Gavin Millar – Dreamchild (1985)
Quote:
Dreamchild: A Film Essay by Elwin Cotman
Dreamchild, directed by Gavin Millar: “What was that name that Lewis Carroll used to call you?”
“That’s right. Dreamchild.”
That is a beautiful movie poster. Made doubly so by the fact that, in the movie, the moment it illustrates most likely didn’t happen. Dreamchild, the first film made by the Jim Henson Creature Shop without the auteur’s input, is a film about memory. What happened, what we wish had happened, what we wish we could take back. It is also, like the poster, beautiful.
In college I worked at the University of Pittsburgh’s Hillman Library. I was in the stacks department. We put books back where they belonged. I believe the department was famous for having Pitt’s longest-serving employee, a cantankerous old man who headed stacks for 30 or 40 years and always talked about his trips to the “piture show.” It was a job anybody could do and, accordingly, we were paid nothing. But it was comfortable, so comfortable it never occurred to me to secure an internship or some kind of real job at any point during my three years of undergrad. For two years I pushed around carts and tried not to fall asleep while shelf reading.
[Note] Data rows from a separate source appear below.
(* ===== verification/Scene.v ===== *)
(** A scene's layer table and the buffers it has in flight:
    [src/scene/layer_scene.cpp] ([LayerScene::Impl]).

    Handles name slots of a table; each live slot owns a layer, the layer its
    source.  A frame is built ([build_frame_into]: every source is asked for a
    buffer), committed by the caller, and finalised ([finalize_frame]: the
    buffers rotate through a two-deep ring and go back to their producers two
    commits later).  What a build computes in between, the placement and the
    property writes, is an argument ([BuildPasses]): this file follows the
    buffers, the layers and the sources through every way out of it. *)
From S2P Require Import Prelude StateMonad DrmAbi FormatMod PlaneRegistry Layer Output Assignment AllocState.
From S2P Require Import RingPresenter BufferSource SceneLayer SceneMemory.

Inductive StreamMixingMode := Unsupported | Exclusive | Mixed.
#[global] Instance StreamMixingMode_eq_dec : EqDecision StreamMixingMode.
Proof. solve_decision. Defined.

Definition usable (m : StreamMixingMode) : bool := negb (bool_decide (m = Unsupported)).

Record Slot := mkSlot {
  scene_layer : option positive;
  planes_layer : option positive;
  generation : Z;
  alive : bool;
  stream_pinned_plane_id : option Z
}.
Definition empty_slot : Slot := mkSlot None None 0 false None.

(** [acq_mapped]: composition cached a mapping or a dma-buf of the layer. *)
Record AcquisitionSlot := mkAcquisition {
  acq_layer : positive;
  acq_planes_layer : option positive;
  acq_buffer : AcquiredBuffer;
  acq_mapped : bool;
  acq_pin : option Z;
  acq_release_fence : option SyncFence;
  acq_retired_source : option positive
}.

Record Scene := mkScene {
  slots_ : list Slot;
  free_ids_ : list nat;
  composition_planes_layer_ : positive;
  output_ : Output;
  allocator_ : option Allocator;
  mixing_ : StreamMixingMode;
  mixing_probe_ran_ : bool;
  structure_dirty_ : bool;
  demoted_ : list positive;
  suspended_ : bool;
  first_commit_ : bool;
  last_commit_seq_ : Z;
  last_canvas_plane_id_ : option Z;
  committed_canvas_plane_ : option Z;
  scratch_acquisitions_ : list AcquisitionSlot;
  prev_acquisitions_ : list AcquisitionSlot;
  prev_prev_acquisitions_ : list AcquisitionSlot;
  retire_pending_ : list positive;
  retire_prev_ : list positive;
  retire_prev_prev_ : list positive;
  retire_src_pending_ : list positive;
  retire_src_prev_ : list positive;
  retire_src_prev_prev_ : list positive
}.

(** The constructor, once the planes and properties are read. *)
Definition make_scene (comp : positive) (o : Output) (a : Allocator) (mixing : StreamMixingMode) : Scene :=
  mkScene [] [] comp o (Some a) mixing false false [] false true 0 None None [] [] [] [] [] [] [] [] [].

Record FrameBuildState := mkFrame {
  fs_acquisitions : list AcquisitionSlot;
  fs_effective_flags : Z;
  fs_test_only : bool;
  fs_wants_release_fence : bool;
  fs_canvas_plane : option Z;
  fs_report : CommitReport
}.

(** The steps of a build that can fail after the buffers were acquired, in
    order, and which of them hand the buffers back before returning. *)
Inductive BuildFailure :=
  | EnsureModeBlob | InjectModeset | AllocatorApply | AcquireFences | DamageClips | AmdPlaneColor
  | PinnedLayers | OutputColorspace | HdrMetadata | VrrEnabled | RegammaTf.

Definition hands_back (f : BuildFailure) : bool :=
  match f with
  | AcquireFences | DamageClips | AmdPlaneColor | PinnedLayers => false
  | _ => true
  end.

(** What the placement and the property writes of a build came to: how they
    left the planes' layers and the allocator, the acquisitions whose layer was
    demoted into the canvas or mapped by it, the canvas plane, and the failure
    that ended them, if any. *)
Record BuildPasses := mkPasses {
  bp_layers : positive -> Layer -> Layer;
  bp_allocator : option Allocator -> option Allocator;
  bp_demoted : list nat;
  bp_mapped : nat -> bool;
  bp_canvas_armed : bool;
  bp_canvas_plane : option Z;
  bp_flags : Z;
  bp_report : CommitReport -> CommitReport;
  bp_failed : option (BuildFailure * errc)
}.

Section Scene.
Context {Src : Type} `{LayerBufferSource Src}.
Implicit Type s : Scene.

(** ** The handle table *)

(** [slot_for]: the slot's index. *)
Definition slot_for (h : LayerHandle) (s : Scene) : option nat :=
  if (h_id h =? 0)%N || (N.of_nat (length (slots_ s)) <? h_id h)%N then None
  else
    let i := N.to_nat (h_id h - 1) in
    match slots_ s !! i with
    | Some slot => if negb (alive slot) || negb (generation slot =? h_generation h) then None else Some i
    | None => None
    end.

Definition get_layer (h : LayerHandle) (s : Scene) : option positive :=
  i ← slot_for h s; slot ← slots_ s !! i; scene_layer slot.

Definition layer_count (s : Scene) : nat := length (slots_ s) - length (free_ids_ s).

Definition live_layers (s : Scene) : list positive :=
  omap (fun slot => if alive slot then scene_layer slot else None) (slots_ s).

Fixpoint find_tag (tag : Z) (ps : list positive) : Mem Src (option positive) :=
  match ps with
  | [] => mret None
  | p :: ps' => l ← deref_layer p; if identity_tag_ l =? tag then mret (Some p) else find_tag tag ps'
  end.

Definition find_by_identity_tag (tag : Z) (s : Scene) : Mem Src (option positive) :=
  if tag =? 0 then mret None else find_tag tag (live_layers s).

Fixpoint any_changed (ps : list positive) : Mem Src bool :=
  match ps with
  | [] => mret false
  | p :: ps' =>
      l ← deref_layer p;
      if sl_dirty_ l then mret true
      else src ← deref_source (source_ l);
           if src_has_fresh_content src then mret true else any_changed ps'
  end.

Definition content_changed (s : Scene) : Mem Src bool :=
  if structure_dirty_ s then mret true else any_changed (live_layers s).

(** A free slot, or a new one. *)
Definition take_slot (s : Scene) : nat * Scene :=
  match last (free_ids_ s) with
  | Some i => (i, s {{ free_ids_ ::= fun l => removelast l }})
  | None => (length (slots_ s), s {{ slots_ ::= fun l => l ++ [empty_slot] }})
  end.

Definition generation_at (i : nat) (s : Scene) : Z :=
  match slots_ s !! i with Some slot => generation slot | None => 0 end.

Definition add_layer (desc : LayerDesc Src) (s : Scene) : Mem Src (expected LayerHandle * Scene) :=
  match ld_source desc with
  | None => mret (Unexp EINVAL, s)
  | Some src =>
      if src_driver_owns_binding src && negb (usable (mixing_ s)) then mret (Unexp ENOTSUP, s)
      else
        let '(slot_idx, s) := take_slot s in
        let gen := u32 (generation_at slot_idx s + 1) in
        let handle := mkHandle (N.of_nat slot_idx + 1) gen in
        '(q, o) ← with_planes (fun hp => let '(q, o, hp') := Output.add_layer (output_ s) hp in Some (q, o, hp'));
        _ ← (if ld_force_composited desc then planes_run (update_layer set_composited q) else mret tt);
        sl ← new_source src;
        p ← new_scene_layer (make_scene_layer handle sl desc);
        mret (Val handle,
              s {{ slots_ ::= alter (fun slot => mkSlot (Some p) (Some q) gen true
                                                        (stream_pinned_plane_id slot)) slot_idx;
                   output_ := o; structure_dirty_ := true; demoted_ := [] }})
  end.

Definition retarget (layer old : positive) (a : AcquisitionSlot) : AcquisitionSlot :=
  if bool_decide (acq_layer a = layer) && negb (bool_decide (is_Some (acq_retired_source a)))
  then a {{ acq_retired_source := Some old }} else a.

Definition replace_source (h : LayerHandle) (new : option Src) (s : Scene)
  : Mem Src (expected unit * Scene) :=
  match new with
  | None => mret (Unexp EINVAL, s)
  | Some src =>
      if src_driver_owns_binding src && negb (usable (mixing_ s)) then mret (Unexp ENOTSUP, s)
      else match get_layer h s with
      | None => mret (Unexp EINVAL, s)
      | Some layer =>
          sl ← new_source src;
          l ← deref_layer layer;
          let old := (exchange_source sl l).1 in
          _ ← put_layer layer (fun l => (exchange_source sl l).2);
          _ ← call_source_ src_on_retired old;
          mret (Val tt,
                s {{ prev_acquisitions_ ::= map (retarget layer old);
                     prev_prev_acquisitions_ ::= map (retarget layer old);
                     retire_src_pending_ ::= fun l => l ++ [old];
                     structure_dirty_ := true; demoted_ := [] }})
      end
  end.

Definition unbind_stream (slot : Slot) : Mem Src unit :=
  match stream_pinned_plane_id slot, scene_layer slot with
  | Some plane_id, Some p => l ← deref_layer p; call_source_ (src_unbind_from_plane plane_id) (source_ l)
  | _, _ => mret tt
  end.

Definition remove_layer (h : LayerHandle) (s : Scene) : Mem Src Scene :=
  match slot_for h s with
  | None => mret s
  | Some i =>
      match slots_ s !! i with
      | None => mret s
      | Some slot =>
          _ ← unbind_stream slot;
          let pin := match scene_layer slot with Some _ => None | None => stream_pinned_plane_id slot end in
          o ← (match planes_layer slot with
               | Some q => with_planes (fun hp => Some (Output.remove_layer q (output_ s) hp))
               | None => mret (output_ s)
               end);
          _ ← (match scene_layer slot with
               | Some p => l ← deref_layer p; call_source_ src_on_retired (source_ l)
               | None => mret tt
               end);
          mret (s {{ slots_ ::= <[i := mkSlot None None (generation slot) false pin]>;
                     free_ids_ ::= fun l => l ++ [N.to_nat (h_id h - 1)];
                     allocator_ ::= fmap (forget_layer (planes_layer slot));
                     output_ := o;
                     retire_pending_ ::= fun l => l ++ option_list (scene_layer slot);
                     structure_dirty_ := true; demoted_ := [] }})
      end
  end.

(** ** The buffers *)

Definition release_target (a : AcquisitionSlot) : Mem Src positive :=
  match acq_retired_source a with
  | Some src => mret src
  | None => l ← deref_layer (acq_layer a); mret (source_ l)
  end.

Definition release_one (a : AcquisitionSlot) : Mem Src unit :=
  src ← release_target a;
  _ ← call_source_ (src_release_with_fence (acq_buffer a) (acq_release_fence a)) src;
  log (CRelease src (acq_buffer a)).

(** The caller's vector is left empty. *)
Definition release_all (acqs : list AcquisitionSlot) : Mem Src unit := for_each release_one acqs.

Fixpoint acquire_all (slots : list Slot) (out : list AcquisitionSlot) (skipped : nat)
  : Mem Src (expected unit * list AcquisitionSlot * nat) :=
  match slots with
  | [] => mret (Val tt, out, skipped)
  | slot :: slots' =>
      match alive slot, scene_layer slot with
      | true, Some p =>
          l ← deref_layer p;
          acq ← call_source src_acquire (source_ l);
          match acq with
          | Val b =>
              _ ← log (CAcquire (source_ l) b);
              acquire_all slots'
                (out ++ [mkAcquisition p (planes_layer slot) b false (stream_pinned_plane_id slot) None None])
                skipped
          | Unexp e =>
              if decide (e = EAGAIN) then acquire_all slots' out (S skipped)
              else mret (Unexp e, out, skipped)
          end
      | _, _ => acquire_all slots' out skipped
      end
  end.

Definition release_pending_acquisitions (s : Scene) : Mem Src Scene :=
  _ ← release_all (prev_prev_acquisitions_ s);
  _ ← release_all (prev_acquisitions_ s);
  _ ← for_each free_layer (retire_prev_prev_ s);
  _ ← for_each free_layer (retire_prev_ s);
  _ ← for_each free_layer (retire_pending_ s);
  _ ← for_each free_source (retire_src_prev_prev_ s);
  _ ← for_each free_source (retire_src_prev_ s);
  _ ← for_each free_source (retire_src_pending_ s);
  mret (s {{ prev_prev_acquisitions_ := []; prev_acquisitions_ := [];
             retire_prev_prev_ := []; retire_prev_ := []; retire_pending_ := [];
             retire_src_prev_prev_ := []; retire_src_prev_ := []; retire_src_pending_ := [] }}).

Definition release_displaced (seq : Z) (s : Scene) : Mem Src Scene :=
  if (seq =? 0) || negb (seq =? last_commit_seq_ s) then mret s
  else _ ← release_all (prev_prev_acquisitions_ s); mret (s {{ prev_prev_acquisitions_ := [] }}).

End Scene.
A great part of shelving books was the opportunity to lollygag and dillydally. I got plenty of reading done when I was hidden among those metal shelves. A particular favorite place to waste time was the magazine section, an impressive collection of hardbound magazines. I would dive into the old issues of Cinefantastique, the greatest ever journal devoted to speculative film. It was like having a time machine. I wiled away the hours reading articles about classic movies from before they came out. On-the-set reports from Temple of Doom and Conan the Barbarian. Reviews of Dragonslayer and Krull. Interviews with Joe Dante and Tobe Hooper during the height of Spielberg’s media ascendance.
One issue previewed a small English movie with an intriguing title: Dreamchild (1985). An intriguing title with an intriguing premise, based on true events: the 80-year-old Alice Hargreaves (née Liddell), the inspiration for Lewis Carroll’s Alice, journeys to America to receive an honorary degree from Columbia University, in honor of the author’s centennial. In Depression-era New York City, she has several fantasy sequences involving characters from the novel, designed by the Jim Henson Creature Shop.
Let me repeat that.
Jim Henson. Doing Alice in Wonderland.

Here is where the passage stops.